Over the past two years, the U.S. auto industry has been taking a turn for the worst – and global automobile makers have followed suit. From a potential Chrysler bailout to the reduction of jobs with Mini Cooper, more consumers are starting to ask themselves if it’s worth getting a car loan for a “dying” automobile. Sure, there are some amazing deals to be had out there thanks to the tumbling industry – but is it worth buying or financing a car whose maker might soon be out of business?
When it comes to getting a car loan for a dying automobile, the answer is a bit more complex than you may think. Yes, those deals might be quite tempting, but try to tear your eyes away from the incredible value by thinking about your car loan in the long-term. Let’s say you got into an accident with your new car, only to discover that the automaker is now defunct and unable to fix your car for free under the condition of your warranty. This means you either have to pony up thousands for repair, or just buy a new car altogether – with another car loan still hanging over your head.
The point of this story is that if your car’s maker falls out of business, you can pretty much kiss your warranty good-bye. While there are several potential laws that are prepared to offer reimbursement for consumers with dead warranties, it’s likely that you’ll have to pay out of pocket for repairs, and then wait with all of the other creditors for your reimbursement to come in the mail.
In other words, you might be putting your finances at risk by getting a car loan for a dying automobile!
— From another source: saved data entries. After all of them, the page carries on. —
(** * react-pbac: the policy evaluation engine

    A shallow embedding of [getAccessPolicy] from
    [src/createAccessControl.tsx] ([can], [canAll], [canAny]) together with
    the data model of [src/types.ts], and the properties of the engine.

    Scope of the model.  An attribute map ([Record<string, any>]) is a
    plain object, modelled by its own enumerable string-keyed properties, a
    finite map from keys to JavaScript primitive values; its prototype is
    [Object.prototype], whose members a property read finds when the
    object has no own property of that name.  Non-primitive values
    (objects, functions) held by an attribute map are outside the model. *)

From Stdlib Require Import Floats.
From stdpp Require Import gmap strings list fin_maps.

Open Scope string_scope.

(** ** JavaScript values and strict equality *)

Module Js.

(** The primitive values an attribute can hold.  Numbers are IEEE-754
    binary64, as in JavaScript. *)
Inductive Value : Type :=
| VUndefined
| VNull
| VBool (b : bool)
| VNumber (f : float)
| VString (s : string).

(** [x === y] on primitives: same type and same value; on numbers the
    IEEE comparison, so [NaN === NaN] is false and [+0 === -0] is true. *)
Definition strict_eq (x y : Value) : bool :=
  match x, y with
  | VUndefined, VUndefined => true
  | VNull, VNull => true
  | VBool a, VBool b => Bool.eqb a b
  | VNumber a, VNumber b => PrimFloat.eqb a b
  | VString a, VString b => String.eqb a b
  | _, _ => false
  end.

(** [Array.prototype.includes] on an array of strings. *)
Definition includes (l : list string) (x : string) : bool :=
  existsb (String.eqb x) l.

(** What a property read of a plain object returns: a primitive, or the
    member of [Object.prototype] of that name (a function; for
    [__proto__] the prototype object itself). *)
Inductive Any : Type :=
| Prim (v : Value)
| Inherited (key : string).

(** [x === y] for a read [x] and a primitive [y]: an object or a
    function is never [===] to a primitive. *)
Definition strict_eq_read (x : Any) (y : Value) : bool :=
  match x with
  | Prim v => strict_eq v y
  | Inherited _ => false
  end.

(** The property names of [Object.prototype] (ECMAScript, with Annex B). *)
Definition object_prototype_keys : list string :=
  [ "constructor"; "hasOwnProperty"; "isPrototypeOf";
    "propertyIsEnumerable"; "toLocaleString"; "toString"; "valueOf";
    "__proto__"; "__defineGetter__"; "__defineSetter__";
    "__lookupGetter__"; "__lookupSetter__" ].

End Js.

Import Js.

(** [Record<string, any>] *)
Abbreviation AttrMap := (gmap string Value).

(** [obj[key]]: the property read.  The own property when there is one;
    else the lookup goes on in the prototype, [Object.prototype]; else
    [undefined]. *)
Definition prop_get (obj : AttrMap) (key : string) : Any :=
  match obj !! key with
  | Some v => Prim v
  | None =>
      if includes object_prototype_keys key then Inherited key
      else Prim VUndefined
  end.

(** ** Data model ([src/types.ts]) *)

Inductive Effect : Type := allow | deny.

(** [TAccessControlStatement]; [conditions] is optional. *)
Record Statement : Type := mkStatement {
  resource : string;
  actions : list string;
  effect : Effect;
  conditions : option (list AttrMap)
}.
If you can’t stand the idea of paying out of pocket for repairs to your car, then it’s a good bet to get financing for a car with a company that’s still relatively healthy. Out of the Detroit Three (which are the biggest automakers in America), Ford is still a strong company, with a healthy outlook for after the recession. Of course, European cars are still strong, and cheap yet quality Japanese automakers expanding their plants and dealerships across the world.
However, if you’re willing to gamble on the possibility of having to pay two car loans in the future (remember, we’re talking about the hypothetical here!), then there’s a lot of great opportunity out there, whether you’re looking to buy American or European. Dealers are desperate to move their inventory, so make sure you shop around to get the best deals possible. Additionally, dealers and lenders will be much more likely to offer you attractive financing rates, so be sure that you get the best deal, whether it be straight from the dealership or through a private lender.
Sure, the declining auto industry has changed the rules about getting a car loan; but if you do some savvy research, you’ll be confident in your car choice – and exhilarated with your fantastic loan terms!